How to reshape and subset data with pandas functions?

  Pandas, Python, Worknotes

It is easy to change the layout, sort, reindex, rename, and subset table data using pandas commands. The simple code below shows you how to do this easily. The functions include melt(),pivot,sort_values,rename,sort_index,drop,filter,query,iloc,loc,iat,at and drop_duplicates.

Prepare data

#dowonload https://github.com/ziwangdeng/Data/blob/main/Vancouver_weather2010to2019_v00.csv
import pandas as pd
df=pd.read_csv('Vancouver_weather2010to2019_v00.csv')
cols=df.columns
df1=df[cols[:10]]
df2=df[cols[10:]]
ll=len(df)
df3=df.head(5000)
df4=df.tail(ll-5000)
df.columns
Index(['Unnamed: 0', 'Longitude (x)', 'Latitude (y)', 'Station Name',
       'Climate ID', 'Date/Time (LST)', 'Year', 'Month', 'Day', 'Time (LST)',
       'Temp (°C)', 'Temp Flag', 'Dew Point Temp (°C)', 'Dew Point Temp Flag',
       'Rel Hum (%)', 'Rel Hum Flag', 'Precip. Amount (mm)',
       'Precip. Amount Flag', 'Wind Dir (10s deg)', 'Wind Dir Flag',
       'Wind Spd (km/h)', 'Wind Spd Flag', 'Visibility (km)',
       'Visibility Flag', 'Stn Press (kPa)', 'Stn Press Flag', 'Hmdx',
       'Hmdx Flag', 'Wind Chill', 'Wind Chill Flag', 'Weather'],
      dtype='object')

Collect columns into rows

pd.melt(df).sample(n=10)

Spread rows into columns

df.pivot(columns='Month', values='Temp (°C)').sample(n=10)

Append rows of DataFrames

pd.concat([df3,df4])
df3.append(df4,ignore_index=True)

df3.shape
(5000, 31)
df4.shape
(83392, 31)
pd.concat([df3,df4]).shape
(88392, 31)

Append columns of DataFrames

pd.concat([df1,df2], axis=1)

df1.shape
(88392, 10)

df2.shape
(88392, 21)

pd.concat([df1,df2], axis=1).shape
(88392, 31)

Drop columns from DataFrame

df.drop(columns=['Unnamed: 0', 'Longitude (x)', 'Latitude (y)', 'Station Name'])

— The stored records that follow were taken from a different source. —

(* ===== verification/MapTx.v ===== *)
(** * The entries of a transaction

    Models [protocol/bc/types/map.go] and [protocol/bc/tx.go]: the translation of a transaction
    into the graph of entries by which it is identified.  Entries are objects that [mapTx]
    goes on changing after they have been put into the map, so they live in a store, in
    the order of their allocation, and the map holds locations.  What entries point to (hashes,
    amounts, programs) is never changed after it has been made and is a value.

    The constructors of entries, [EntryID], [SetDestination], [AssetAmount] of an input and
    [IsUnspendable] are not in the repository: they are the class [EntryOps], and what the
    code relies on is [EntryLaws]. *)
From S2P Require Import Prelude Errors GoLib Hash Merkle Entry TxTypes BlockTypes Consensus.

(** ** bc.pb.go: the entries *)
Record ValueSource := mkValueSource { vs_Ref : option Hash; vs_Value : option AssetAmount; vs_Position : Z }.
Record ValueDestination := mkValueDestination { vd_Ref : option Hash; vd_Value : option AssetAmount; vd_Position : Z }.

Record TxHeader := mkTxHeader { th_Version : Z; th_SerializedSize : Z; th_TimeRange : Z; ResultIds : list Hash }.
Record Mux := mkMux {
  Sources : list (option ValueSource);
  mux_Program : option Program;
  WitnessDestinations : list ValueDestination;
  mux_WitnessArguments : list bytes;
}.
Record Coinbase := mkCoinbase { cb_WitnessDestination : option ValueDestination; cb_Arbitrary : bytes }.
Record Output := mkOutput { out_Source : option ValueSource; out_ControlProgram : option Program; out_Ordinal : Z }.
Record Retirement := mkRetirement { ret_Source : option ValueSource; ret_Ordinal : Z }.
Record Issuance := mkIssuance {
  iss_NonceHash : option Hash;
  iss_Value : option AssetAmount;
  iss_WitnessDestination : option ValueDestination;
  iss_WitnessAssetDefinition : option AssetDefinition;
  iss_WitnessArguments : list bytes;
  iss_Ordinal : Z;
}.
Record Spend := mkSpend {
  SpentOutputId : option Hash;
  sp_WitnessDestination : option ValueDestination;
  sp_WitnessArguments : list bytes;
  sp_Ordinal : Z;
}.
Record bcBlockHeader := mkBcBlockHeader {
  bbh_Version : Z;
  bbh_Height : Z;
  PreviousBlockId : option Hash;
  bbh_Timestamp : Z;
  TransactionsRoot : option Hash;
  bbh_TransactionStatusHash : option Hash;
  bbh_Nonce : Z;
  bbh_Bits : Z;
  bbh_TransactionStatus : option TransactionStatus;
}.

(** The dynamic types behind the interface [Entry]. *)
Inductive Entry :=
| EIssuance (e : Issuance)
| ESpend (e : Spend)
| ECoinbase (e : Coinbase)
| EMux (e : Mux)
| EOutput (e : Output)
| ERetirement (e : Retirement)
| ETxHeader (e : TxHeader)
| EBlockHeader (e : bcBlockHeader).

(** The functions of other packages. *)
Class EntryOps := {
  EntryID : Entry -> Hash;
  NewIssuance : Hash -> AssetAmount -> Z -> Issuance;
  NewSpend : Hash -> Z -> Spend;
  NewCoinbase : bytes -> Coinbase;
  NewMux : list (option ValueSource) -> Program -> Mux;
  NewOutput : ValueSource -> Program -> Z -> Output;
  NewRetirement : ValueSource -> Z -> Retirement;
  NewTxHeader : Z -> Z -> Z -> list Hash -> TxHeader;
  NewBlockHeader : Z -> Z -> Hash -> Z -> Hash -> Hash -> Z -> Z -> bcBlockHeader;
  Issuance_SetDestination : Issuance -> Hash -> option AssetAmount -> Z -> Issuance;
  Spend_SetDestination : Spend -> Hash -> option AssetAmount -> Z -> Spend;
  Coinbase_SetDestination : Coinbase -> Hash -> option AssetAmount -> Z -> Coinbase;
  TxInput_AssetAmount : TxInput -> AssetAmount;
  IsUnspendable : bytes -> bool;
  OP_TRUE : Z;
}.

(** An entry without its witness: the fields so named in bc.proto. *)
Definition unwitnessed (e : Entry) : Entry :=
  match e with
  | EIssuance i => EIssuance (mkIssuance (iss_NonceHash i) (iss_Value i) None None [] (iss_Ordinal i))
  | ESpend s => ESpend (mkSpend (SpentOutputId s) None [] (sp_Ordinal s))
  | ECoinbase c => ECoinbase (mkCoinbase None (cb_Arbitrary c))
  | EMux m => EMux (mkMux (Sources m) (mux_Program m) [] [])
  | _ => e
  end.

Subset columns of DataFrames

Select columns whose name matches regular expression regex

df[['Longitude (x)', 'Latitude (y)', 'Station Name']]
#Select columns whose name matches regular expression regex
df.filter(regex='^T')

Select columns using iloc

df.iloc[:, [0, 10, 20, 25]]

Select columns between 2 columns

df.loc[:, 'Time (LST)':'Dew Point Temp Flag']

Order rows by values of a column

df.sort_values('Temp (°C)')
df.sort_values('Temp (°C)', ascending=True)
df.sort_values('Temp (°C)', ascending=False)

Subset rows

Extract rows that meet logical criteria.

df[df.Year > 2019]

Remove duplicate rows

df.drop_duplicates()

Select rows using query

df.query('Year >2019')
df.query('Year > 2019 and Day < 10')

Select rows based on index

df.iloc[10:20]
df.iloc[:10]
df.iloc[10:]
df.iloc[[1,5,100]]

Subset rows and columns

df.loc[df['Year'] > 2019, ['Time (LST)','Dew Point Temp (°C)']]

Access single value by index

df.iat[10, 5]
df.at[4, 'Year']

Set index with a column

df.set_index('Date/Time (LST)')

Set MultiIndex for Pandas DataFrame

df.set_index(['Date/Time (LST)','Weather'])

Sort the index of a DataFrame

df.sort_index()

Reset index of DataFrame to row numbers, moving index to columns.

df.reset_index()

Rename the columns of a DataFrame

df.rename(columns = {'Temp (°C)':'Tas','Wind Spd (km/h)':'Wsp'})